Like one long season of rain, I will remain
Thinking of you…

Paolo s’allunga, occhi socchiusi, solo.
Gianni non risponde alle sue telefonate.
Sua madre pare sia ritornata nei ranghi, anche se e’ preoccupata per Anna.
Ha sentito Fra al telefono, alla fine, ma ogni frase e’ stata sciacquata di idiozie. Non cambiera’ mai, anche se rimarra’ sempre l’unica.
Di Joe non ha notizie.
Gaspare e’ sempre piu’ disilluso.
Ubriaco com’e’, al bancone del Son de guitar, pensa alla sua vita come se fosse quella di un personaggio di un libro. Fino a quel momento avrebbe potuto essere qualcosa di comico.
Ora si rende conto di essere una marionetta di un gioco drammatico e macabro.
Ho chiuso con me, dice.
Fatemi ruttare l’anima, dice.
Non sono ancora libero, dice.
Basta cosi’, facciamola finita, pensa.

Inutile sprecare ulteriore fiato, dare altra importanza ad un fatto di per se’ futile.
Rimane solo una cocente delusione verso gran parte del genere umano, la consapevolezza di essere stati ingenui e la ferma promessa di ripensare a rapporti con persone evidentemente troppo idioti.
Anna si mette le mani nei capelli, poi si fa passare la mano sul viso, cercando di coccolarsi da sola.
Ora, pensa, basta cosi’. Non mi sprechero’ mai piu’ con persone che non meritano un secondo della mia vita.
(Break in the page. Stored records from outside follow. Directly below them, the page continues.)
Lemma split_words_fuel ws : forall fuel, Forall (fun w => forallb plain w = true /\ w <> []) ws -> (length ws <= fuel)%nat ->
  split_whitespace_fuel fuel (spaced ws) = ws
  /\ split_whitespace_fuel fuel (concat (map (fun w => [32] ++ w) ws)) = ws.
Proof.
  induction ws as [|w ws IH]; intros fuel Hws Hf.
  - by destruct fuel.
  - apply Forall_cons in Hws as [[Hw Hne] Hws]. cbn [length] in Hf. destruct fuel as [|fuel]; [lia|].
    destruct (IH fuel Hws ltac:(lia)) as [_ IH2]. destruct w as [|b w]; [done|].
    assert (trim_start ((b :: w) ++ concat (map (fun w => [32] ++ w) ws)) = (b :: w) ++ concat (map (fun w => [32] ++ w) ws)) as Ht.
    { cbn [app]. apply trim_start_plain. cbn [forallb] in Hw. by apply andb_prop in Hw as [Hb _]. }
    assert (take_word ((b :: w) ++ concat (map (fun w => [32] ++ w) ws)) = (b :: w, concat (map (fun w => [32] ++ w) ws))) as Hk.
    { apply take_word_plain; [done|]. by destruct ws. }
    split; cbn [split_whitespace_fuel spaced map concat].
    + rewrite Ht. cbn [app] in *. rewrite Hk. by rewrite IH2.
    + rewrite <- app_assoc. change (trim_start ([32] ++ ?s)) with (trim_start s). rewrite Ht. cbn [app] in *. rewrite Hk. by rewrite IH2.
Qed.

Lemma split_whitespace_words ws : Forall (fun w => forallb plain w = true /\ w <> []) ws -> split_whitespace (spaced ws) = ws.
Proof.
  intros Hws. unfold split_whitespace. apply split_words_fuel; [done|].
  assert (forall ws : list bytes, (length ws <= length (concat (map (fun w => [32%Z] ++ w) ws)))%nat) as Hl.
  { clear. induction ws as [|w ws IH]; [done|]. cbn [map concat length]. rewrite !length_app. cbn [length]. lia. }
  destruct Hws as [|w ws [_ Hne] Hws]; [done|]. cbn [spaced length]. specialize (Hl ws). destruct w; [done|].
  rewrite length_app. cbn [length]. lia.
Qed.

(** An occurrence that ends within [s] is found in [s]. *)
Lemma find_sub_within p s t : forall i, find_sub p (s ++ t) = Some i -> i + blen p <= blen s -> find_sub p s = Some i.
Proof.
  induction s as [|b s IH]; intros i Hf Hl; pose proof (find_sub_bounds _ _ _ Hf) as [Hi _].
  - change (blen (@nil Z)) with 0 in Hl. pose proof (blen_nonneg p). destruct p as [|x p]; [|autorewrite with blens in *; pose proof (blen_nonneg p); lia].
    replace i with 0 by (change (blen (@nil Z)) with 0 in *; lia). done.
  - cbn [app find_sub] in Hf |- *. destruct (starts_with p (b :: s ++ t)) eqn:Hs.
    + injection Hf as <-. change (b :: s ++ t) with ((b :: s) ++ t) in Hs. rewrite starts_with_app in Hs by (unfold blen in *; lia). by rewrite Hs.
    + destruct (find_sub p (s ++ t)) as [j|] eqn:Hj; [|done]. cbn in Hf. injection Hf as <-.
      rewrite blen_cons in Hl. rewrite (IH j) by (done || lia). cbn [fmap option_fmap option_map].
      destruct (starts_with p (b :: s)) eqn:Hb; [|done]. change (b :: s ++ t) with ((b :: s) ++ t) in Hs.
      rewrite starts_with_app in Hs by (unfold blen in *; apply find_sub_bounds in Hj; unfold blen in *; cbn [length] in *; lia). congruence.
Qed.

(** The first line of a text that goes on after a CRLF. *)
Lemma lines_first line rest : no_char 10 line = true -> lines (line ++ [13; 10] ++ rest) !! 0%nat = Some line.
Proof.
  intros Hn. unfold lines, split_char.
  replace (line ++ [13; 10] ++ rest) with ((line ++ [13]) ++ [10] ++ rest) by solve_app.
  rewrite split_chars_app; [|apply no_char_negb_eqb; by rewrite no_char_app, Hn|done].
  pose proof (split_chars_not_nil (Z.eqb 10) rest). destruct (split_chars (Z.eqb 10) rest) as [|w ws]; [done|].
  cbn [lines_of lookup list_lookup]. unfold strip_cr, strip_suffix.
  rewrite (proj2 (ends_with_spec [13] (line ++ [13]))) by eauto. by rewrite length_app, Nat.add_sub, take_app_length.
Qed.
(** In a request head whose first 4096 bytes hold a Host header (in any
    case), after a request line and headers of other names, [http_host] gives
    what [plausible_host] makes of the header's value without white space
    around it and without a port; any bytes may follow. *)
Theorem http_host_header line before name value rest :
  looks_like_http line = true ->
  no_char 58 name = true -> eq_ignore_ascii_case name (lit "host") = true ->
  forallb not_host before = true ->
  let head := line :: before ++ [name ++ [58] ++ value] in
  forallb line_ok head = true ->
  blen (enc_lines head) <= PEEK_BUDGET ->
  http_host (enc_lines head ++ rest) = plausible_host (strip_port (trim value)).
Proof.
  intros Hline Hname Hhost Hbefore head Hok Hlen. unfold http_host. cbn zeta.
  pose proof (blen_nonneg (enc_lines head)). unfold PEEK_BUDGET in *.
  rewrite bslice_ok by blia. cbn [mbind option_bind].
  rewrite sub_app_cut by blia.
  destruct (lossy_app_ascii (enc_lines head) (sub rest 0 (Z.min (blen (enc_lines head ++ rest)) 4096
    - blen (enc_lines head)))) as [r ->];
    [by apply enc_lines_ascii|].
  rewrite split_crlf_lines by done. cbn [app head]. rewrite Hline. cbn [negb].
  rewrite <- app_assoc, host_header_skip by done. cbn [app host_header].
  rewrite bool_decide_eq_false_2 by (by destruct name).
  pose proof (split_once_app 58 name value Hname) as Hsp. cbn [app] in Hsp.
  by rewrite Hsp, Hhost.
Qed.

End http.

(** ** Termination *)

Section termination.
Context `{UnicodeCase}.

(** The loops over the extensions and over the server name list end within
    the fuel given to them: their position grows in every iteration and stays
    below the end of the list. *)
Theorem sniff_loops_terminate data list_end at_ :
  all_bytes data -> 0 <= at_ ->
  (exists r, loop (S (Z.to_nat list_end)) (extension_step data list_end) at_ = Some r)
  /\ (exists r, loop (S (Z.to_nat list_end)) (first_server_name_step data list_end) at_ = Some r).
Proof.
  intros Hb Hat.
  split.
  - destruct (loop_correct (extension_step data list_end) (fun a => 0 <= a) (fun _ => True)
      (fun a => Z.to_nat (list_end - a))) with (fuel := S (Z.to_nat list_end)) (s := at_)
      as (r & Hr & _); [|done|lia|eauto].
    intros a Ha. unfold extension_step. repeat case_match; simplify_eq; try done. zbool.
    match goal with Hc : checked_add _ _ = Some _, Hl : be16 _ (a + 2) = Some _ |- _ =>
      apply checked_add_Some in Hc; apply be16_nonneg in Hl; [|done] end. lia.
  - destruct (loop_correct (first_server_name_step data list_end) (fun a => 0 <= a) (fun _ => True)
      (fun a => Z.to_nat (list_end - a))) with (fuel := S (Z.to_nat list_end)) (s := at_)
      as (r & Hr & _); [|done|lia|eauto].
    intros a Ha. unfold first_server_name_step. repeat case_match; simplify_eq; try done. zbool.
    match goal with Hc : checked_add _ _ = Some _, Hl : be16 _ (a + 1) = Some _ |- _ =>
      apply checked_add_Some in Hc; apply be16_nonneg in Hl; [|done] end. lia.
Qed.

End termination.

(** ** Witnesses *)

Definition example_hello : client_hello :=
  {| ch_version := [3; 3]; ch_random := replicate 32 17; ch_session := [];
     ch_ciphers := [19; 1]; ch_compression := [0];
     ch_before := [(43, [2; 3; 4])]; ch_name := lit "Example.COM."; ch_after := [(10, [0; 0])] |}.
(* ===== verification/Octets.v ===== *)
(** * Byte cursors ([quiche/octets/src/lib.rs])

    [Octets] reads and [OctetsMut] writes a slice at an offset that every
    operation moves; an operation that does not fit returns
    [BufferTooShortError] ([Err tt]) and leaves the offset where it was.  The
    variable-length integers are those of QUIC. *)

From S2P Require Import Prelude.
Local Open Scope Z_scope.

Module Octets.

Definition MAX_VAR_INT : Z := 4611686018427387903.

(** Both cursors: the slice and the offset. *)
Record Octets := mkOctets { buf : bytes; off : Z }.

Definition with_slice (buf : bytes) : Octets := mkOctets buf 0.
Definition cap (b : Octets) : Z := blen (buf b) - off b.
Definition as_ref (b : Octets) : res unit bytes := slice (buf b) (off b) (blen (buf b)).
Definition to_vec (b : Octets) : res unit bytes := as_ref b.

(** ** Reading *)

(** [peek_u!] and [get_u!] for an integer of [n] bytes. *)
Definition peek_u (n : Z) (b : Octets) : res unit Z :=
  src ← slice (buf b) (off b) (blen (buf b));
  if blen src <? n then Err tt else Ok (be_combine (sub src 0 n)).

Definition get_u (n : Z) (b : Octets) : res unit (Z * Octets) :=
  out ← peek_u n b;
  Ok (out, mkOctets (buf b) (off b + n)).

Definition get_u8 := get_u 1.
Definition peek_u8 := peek_u 1.
Definition get_u16 := get_u 2.
Definition get_u24 := get_u 3.
Definition get_u32 := get_u 4.
Definition get_u64 := get_u 8.

Definition varint_len (v : Z) : res unit Z :=
  if v <=? 63 then Ok 1
  else if v <=? 16383 then Ok 2
  else if v <=? 1073741823 then Ok 4
  else if v <=? MAX_VAR_INT then Ok 8
  else Panic.

Definition varint_parse_len (first : Z) : res unit Z :=
  match Z.shiftr first 6 with
  | 0 => Ok 1
  | 1 => Ok 2
  | 2 => Ok 4
  | 3 => Ok 8
  | _ => Panic
  end.

Definition get_varint (b : Octets) : res unit (Z * Octets) :=
  first ← peek_u8 b;
  len ← varint_parse_len first;
  if cap b <? len then Err tt
  else if len =? 1 then get_u8 b
  else if len =? 2 then '(v, b) ← get_u16 b; Ok (Z.land v 16383, b)
  else if len =? 4 then '(v, b) ← get_u32 b; Ok (Z.land v 1073741823, b)
  else if len =? 8 then '(v, b) ← get_u64 b; Ok (Z.land v 4611686018427387903, b)
  else Panic.

Definition get_bytes (len : Z) (b : Octets) : res unit (Octets * Octets) :=
  if cap b <? len then Err tt
  else
    out ← slice (buf b) (off b) (off b + len);
    Ok (mkOctets out 0, mkOctets (buf b) (off b + len)).

Definition get_bytes_with_u8_length (b : Octets) : res unit (Octets * Octets) :=
  '(len, b) ← get_u8 b; get_bytes len b.
Definition get_bytes_with_u16_length (b : Octets) : res unit (Octets * Octets) :=
  '(len, b) ← get_u16 b; get_bytes len b.
Definition get_bytes_with_varint_length (b : Octets) : res unit (Octets * Octets) :=
  '(len, b) ← get_varint b; get_bytes len b.

Definition peek_bytes (len : Z) (b : Octets) : res unit Octets :=
  if cap b <? len then Err tt
  else out ← slice (buf b) (off b) (off b + len); Ok (mkOctets out 0).

Definition rewind (len : Z) (b : Octets) : res unit Octets :=
  if off b <? len then Err tt else Ok (mkOctets (buf b) (off b - len)).

Definition skip (skip : Z) (b : Octets) : res unit Octets :=
  if cap b <? skip then Err tt else Ok (mkOctets (buf b) (off b + skip)).

(** ** Writing *)

(** The slice with [v] written over the bytes from [lo]. *)
Definition splice (l : bytes) (lo : Z) (v : bytes) : bytes :=
  sub l 0 lo ++ v ++ sub l (lo + blen v) (blen l).

(** [put_u!]: the low [n] bytes of [v], in network order. *)
Definition put_u (n : Z) (v : Z) (b : Octets) : res unit Octets :=
  if blen (buf b) <? off b + n then Err tt
  else
    _ ← @slice unit Z (buf b) (off b) (off b + n);
    Ok (mkOctets (splice (buf b) (off b) (be_bytes (Z.to_nat n) v)) (off b + n)).

Definition put_u8 (v : Z) := put_u 1 v.
Definition put_u16 (v : Z) := put_u 2 v.
Definition put_u24 (v : Z) := put_u 3 v.
Definition put_u32 (v : Z) := put_u 4 v.
Definition put_u64 (v : Z) := put_u 8 v.

(** [buf[0] |= mask] on the slice [put_u!] returned, at [at_] in the buffer. *)
Definition or_at (at_ mask : Z) (b : Octets) : res unit Octets :=
  x ← idx (buf b) at_;
  l ← set_idx (buf b) at_ (Z.lor x mask);
  Ok (mkOctets l (off b)).

Definition put_varint_with_len (v len : Z) (b : Octets) : res unit Octets :=
  if cap b <? len then Err tt
  else if len =? 1 then put_u8 (wrap_u8 v) b
  else if len =? 2 then b' ← put_u16 (wrap_u16 v) b; or_at (off b) 64 b'
  else if len =? 4 then b' ← put_u32 (wrap_u32 v) b; or_at (off b) 128 b'
  else if len =? 8 then b' ← put_u64 v b; or_at (off b) 192 b'
  else Panic.

Definition put_varint (v : Z) (b : Octets) : res unit Octets :=
  len ← varint_len v; put_varint_with_len v len b.

Definition put_bytes (v : bytes) (b : Octets) : res unit Octets :=
  let len := blen v in
  if cap b <? len then Err tt
  else if len =? 0 then Ok b
  else
    _ ← @slice unit Z (buf b) (off b) (off b + len);
    Ok (mkOctets (splice (buf b) (off b) v) (off b + len)).

(** ** Specification *)

(** The encoding of a variable-length integer: the two high bits of the first
    byte hold the logarithm of its length. *)
Definition varint_width (v : Z) : Z :=
  if v <=? 63 then 1 else if v <=? 16383 then 2 else if v <=? 1073741823 then 4 else 8.
Definition enc_varint (v : Z) : bytes :=
  let n := varint_width v in
  be_bytes (Z.to_nat n) (v + Z.log2 n * 2 ^ (8 * n - 2)).

Definition wf (b : Octets) : Prop := 0 <= off b <= blen (buf b).

(** ** Reading what is there *)

Lemma get_u_at n b pre mid post :
  buf b = pre ++ mid ++ post -> off b = blen pre -> blen mid = n ->
  peek_u n b = Ok (be_combine mid) /\ get_u n b = Ok (be_combine mid, mkOctets (buf b) (off b + n)).
Proof.
  intros Hbuf Hoff Hn.
  assert (Hp : peek_u n b = Ok (be_combine mid)).
  { unfold peek_u. rewrite slice_ok by (rewrite ?Hbuf; blia). rsimp.
    rewrite (sub_at (buf b) pre (mid ++ post) [])
      by ((rewrite Hbuf, app_nil_r; solve_app) || (rewrite ?Hbuf; blia)).
    rewrite (proj2 (Z.ltb_ge _ _)) by blia.
    rewrite sub_app_l by lia. subst n. by rewrite sub_all. }
  split; [done|]. unfold get_u. by rewrite Hp.
Qed.

Lemma get_bytes_at len b pre mid post :
  buf b = pre ++ mid ++ post -> off b = blen pre -> blen mid = len ->
  get_bytes len b = Ok (mkOctets mid 0, mkOctets (buf b) (off b + len)).
Proof.
  intros Hbuf Hoff Hn. unfold get_bytes, cap. rewrite (proj2 (Z.ltb_ge _ _)) by (rewrite Hbuf; blia).
  rewrite slice_ok by (rewrite ?Hbuf; blia). rsimp.
  by rewrite (sub_at (buf b) pre mid post) by (done || lia).
Qed.

Lemma to_vec_all l : to_vec (mkOctets l 0) = Ok l.
Proof. unfold to_vec, as_ref. cbn. rewrite slice_ok by blia. by rewrite sub_all. Qed.
(* ===== verification/Masque.v ===== *)
(** * MASQUE framing ([aether/src/masque.rs])

    IP packets as HTTP datagrams ([encode_ip_datagram], [decode_ip_datagram]) and
    as capsules ([append_capsule], [CapsuleParser]), the loop that drains the
    parser over HTTP/2 ([aether/src/masque_h2.rs], [drain_capsules]), and the DNS
    probe packet with its header checksum. *)

From S2P Require Import Prelude Str Ip Error RouteDns Octets.
Local Open Scope Z_scope.

Module Masque.
Import Octets Error.

Definition CAPSULE_ADDRESS_ASSIGN : Z := 1.
Definition CAPSULE_ADDRESS_REQUEST : Z := 2.
Definition CAPSULE_ROUTE_ADVERTISEMENT : Z := 3.
Definition CAPSULE_DATAGRAM : Z := 0.
Definition CONNECT_IP_CONTEXT_ID : Z := 0.

Record AssignedAddress := mkAssigned {
  request_id : Z; aa_ip_version : Z; address : bytes; prefix_len : Z;
}.
Record RouteAdvertisement := mkRoute {
  ra_ip_version : Z; start : bytes; end_ : bytes; protocol : Z;
}.
Inductive Capsule :=
| CAddressAssign (addrs : list AssignedAddress)
| CAddressRequest
| CDatagram (payload : bytes)
| CRouteAdvertisement (routes : list RouteAdvertisement)
| CUnknown (kind : Z) (payload : bytes).

Definition quarter_stream_id (stream_id : Z) : Z := stream_id / 4.

Definition varint_len (v : Z) : Z :=
  if v <? 64 then 1 else if v <? 16384 then 2 else if v <? 1073741824 then 4 else 8.

Definition oct (_ : unit) : AetherError := Error.Capsule (lit "BufferTooShortError").

(** ** Datagrams *)

Definition encode_ip_datagram (stream_id : Z) (ip_packet : bytes) : res AetherError bytes :=
  let qsid := quarter_stream_id stream_id in
  let ctx := CONNECT_IP_CONTEXT_ID in
  let cap := varint_len qsid + varint_len ctx + blen ip_packet in
  let b := with_slice (replicate (Z.to_nat cap) 0) in
  b ← map_err oct (put_varint qsid b);
  b ← map_err oct (put_varint ctx b);
  b ← map_err oct (put_bytes ip_packet b);
  Ok (buf b).

Definition decode_ip_datagram (datagram : bytes) (expect_stream_id : Z) : res AetherError (option bytes) :=
  let b := with_slice datagram in
  '(qsid, b) ← map_err oct (get_varint b);
  if negb (qsid =? quarter_stream_id expect_stream_id) then Ok None
  else
    '(ctx, b) ← map_err oct (get_varint b);
    if negb (ctx =? CONNECT_IP_CONTEXT_ID) then Ok None
    else
      let rest := cap b in
      '(payload, b) ← map_err oct (get_bytes rest b);
      v ← map_err oct (to_vec payload);
      Ok (Some v).

(** ** Capsules *)

Definition capsule_len (kind : Z) (value : bytes) : Z :=
  varint_len kind + varint_len (blen value) + blen value.

(** [let _ = b.put(..)]: an error leaves the cursor as it was. *)
Definition ignore (b : Octets) (r : res unit Octets) : res unit Octets :=
  match r with Ok b' => Ok b' | Err _ => Ok b | Panic => Panic end.

Definition append_capsule (out : bytes) (kind : Z) (value : bytes) : res unit bytes :=
  let b := with_slice (replicate (Z.to_nat (capsule_len kind value)) 0) in
  b ← ignore b (put_varint kind b);
  b ← ignore b (put_varint (blen value) b);
  b ← ignore b (put_bytes value b);
  Ok (out ++ buf b).

Definition encode_capsule (kind : Z) (value : bytes) : res unit bytes := append_capsule [] kind value.

Definition encode_address_request (request_id ip_version prefix_len : Z) : res unit bytes :=
  let value_len := varint_len request_id + 1 + 1 in
  let b := with_slice (replicate (Z.to_nat value_len) 0) in
  b ← ignore b (put_varint request_id b);
  b ← ignore b (put_u8 ip_version b);
  b ← ignore b (put_u8 prefix_len b);
  encode_capsule CAPSULE_ADDRESS_REQUEST (buf b).

Definition encode_datagram_capsule (ip_packet : bytes) : res unit bytes :=
  encode_capsule CAPSULE_DATAGRAM ip_packet.
Definition append_datagram_capsule (out ip_packet : bytes) : res unit bytes :=
  append_capsule out CAPSULE_DATAGRAM ip_packet.

Definition looks_like_ip_packet (data : bytes) : bool :=
  match bget data 0 with
  | Some first => ((Z.shiftr first 4 =? 4) || (Z.shiftr first 4 =? 6)) && (20 <=? blen data)
  | None => false
  end.
(** The endpoint a scan picks: one that passed the probe, no slower than the floor, or the
    one that set the floor. *)
Lemma hunt_best_wg_picks env f mode cands start turns pr :
  hunt_best_wg_endpoint env f mode (Some cands) start turns = Some (Ok pr) ->
  (pr ∈ answers turns /\ match rtt_floor f with Some (_, floor) => pr_rtt pr <= floor | None => True end)
  \/ exists peer, rtt_floor f = Some (peer, pr_rtt pr) /\ mkSocketAddr (pr_ip pr) (pr_port pr) = peer.
Proof.
  unfold hunt_best_wg_endpoint, hunt_wg_endpoints. change (Z.max 1 1) with 1. change (1 <? 1) with false. cbn iota.
  set (st := wg_st (wg_strategy mode)).
  destruct (wg_run env f st 1 (start + overall_deadline st) (mkWgHunt (early_exit_first st) [] 0 None false) turns) as [[r later]|] eqn:Hr; [|done].
  destruct (wg_run_spec _ _ _ _ _ _ _ _ _ Hr) as (used & Hused & Hres). cbn [fmap option_fmap option_map fst]. intros Hh.
  assert (forall x, x ∈ answers used -> x ∈ answers turns) as Hin.
  { intros x Hx. rewrite Hused. unfold answers. rewrite omap_app. apply elem_of_app. by left. }
  destruct r as [l|v]; cbn [wg_pick] in Hh.
  - destruct Hres as (pr' & -> & Hp & Hfe). rsimp. cbn in Hh. injection Hh as <-. left. split; [by apply Hin|].
    unfold fast_enough in Hfe. destruct (rtt_floor f) as [[peer floor]|]; zbool; done.
  - cbn [verified app] in Hres. subst v. case_bool_decide; [done|]. unfold apply_rtt_floor in Hh.
    destruct (distinct_by_ip (answers used)) as [|b l] eqn:Hd.
    { by destruct (rtt_floor f) as [[peer floor]|]. }
    assert (b ∈ answers turns) as Hb by (apply Hin, distinct_by_ip_spec; rewrite Hd; apply elem_of_cons; by left).
    destruct (rtt_floor f) as [[peer floor]|]; [destruct (Z.leb_spec (pr_rtt b) floor)|]; cbn in Hh; injection Hh as <-; try (by left).
    right. exists peer. split; [done|]. by destruct peer.
Qed.
(* ===== verification/SocksWire.v ===== *)
(** * The wire formats of the SOCKS5 server ([aether/src/socks.rs])

    The client's greeting and request, the replies, the UDP datagrams, the DNS
    messages of the resolver and the HTTP CONNECT exchange with a gateway
    proxy.  A TCP stream to read from is the bytes it will deliver; a read
    returns what it consumed and what is left. *)

From S2P Require Import Prelude Str Ip Error RouteDns.
Local Open Scope Z_scope.

Module SocksWire.
Import Error.

Definition VER : Z := 5.
Definition CMD_CONNECT : Z := 1.
Definition CMD_UDP_ASSOCIATE : Z := 3.
Definition ATYP_V4 : Z := 1.
Definition ATYP_DOMAIN : Z := 3.
Definition ATYP_V6 : Z := 4.
Definition REP_OK : Z := 0.
Definition REP_GENERAL : Z := 1.
Definition REP_NOT_ALLOWED : Z := 2.
Definition REP_NOT_SUPPORTED : Z := 7.

Inductive Target :=
| TIp (ip : IpAddr)
| TDomain (name : bytes).

Definition Target_to_string (t : Target) : bytes :=
  match t with TIp ip => ip_to_string ip | TDomain name => name end.

(** ** The request *)

(** [sock.read_exact]: the stream may end first. *)
Definition read_exact (n : Z) (input : bytes) : res AetherError (bytes * bytes) :=
  if blen input <? n then Err (Io (lit "early eof"))
  else Ok (sub input 0 n, sub input n (blen input)).

(** What is written to the client and the rest of the input. *)
Definition handshake (input : bytes) : res AetherError (bytes * bytes) :=
  '(prefix, input) ← read_exact 2 input;
  v ← idx prefix 0;
  if negb (v =? VER) then Err (Other (lit "bad greeting version"))
  else
    nmethods ← idx prefix 1;
    '(methods, input) ← read_exact nmethods input;
    Ok ([VER; 0], input).

Definition read_target (input : bytes) (atyp : Z) : res AetherError ((Target * Z) * bytes) :=
  '(target, input) ←
    (if atyp =? ATYP_V4 then
       '(b, input) ← read_exact 4 input; Ok (TIp (V4 (be_combine b)), input)
     else if atyp =? ATYP_V6 then
       '(b, input) ← read_exact 16 input; Ok (TIp (V6 (be_combine b)), input)
     else if atyp =? ATYP_DOMAIN then
       '(len, input) ← read_exact 1 input;
       len ← idx len 0;
       '(name, input) ← read_exact len input;
       Ok (TDomain (from_utf8_lossy name), input)
     else Err (Other (lit "bad atyp")));
  '(port, input) ← read_exact 2 input;
  p0 ← idx port 0; p1 ← idx port 1;
  Ok ((target, u16_be p0 p1), input).

(** The command, the target and the port; what is written; the rest of the input. *)
Definition read_request (input : bytes) : res AetherError ((Z * Target * Z) * bytes * bytes) :=
  '(out, input) ← handshake input;
  '(head, input) ← read_exact 4 input;
  v ← idx head 0;
  if negb (v =? VER) then Err (Other (lit "bad socks version"))
  else
    atyp ← idx head 3;
    '(tp, input) ← read_target input atyp;
    cmd ← idx head 1;
    Ok ((cmd, tp.1, tp.2), out, input).

Definition reply (code : Z) : bytes := [VER; code; 0; ATYP_V4; 0; 0; 0; 0; 0; 0].

Definition reply_bound (bound : SocketAddr) : bytes :=
  [VER; REP_OK; 0]
  ++ match sa_ip bound with
     | V4 a => [ATYP_V4] ++ octets (V4 a)
     | V6 a => [ATYP_V6] ++ octets (V6 a)
     end
  ++ be16_bytes (sa_port bound).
E smettila di pensare da stupida ottimista che gli altri siano tutti quanti esseri pensanti. Ti sbagli, cazzo, Anna! Ti sbagli! Ma testona come sei devi andare fino in fondo alle cose, prima di capirle, vero?
Tira fuori il piumone dall’armadio, aria condizionata a diciotto gradi, un peluche, Casablanca e a letto senza pensieri.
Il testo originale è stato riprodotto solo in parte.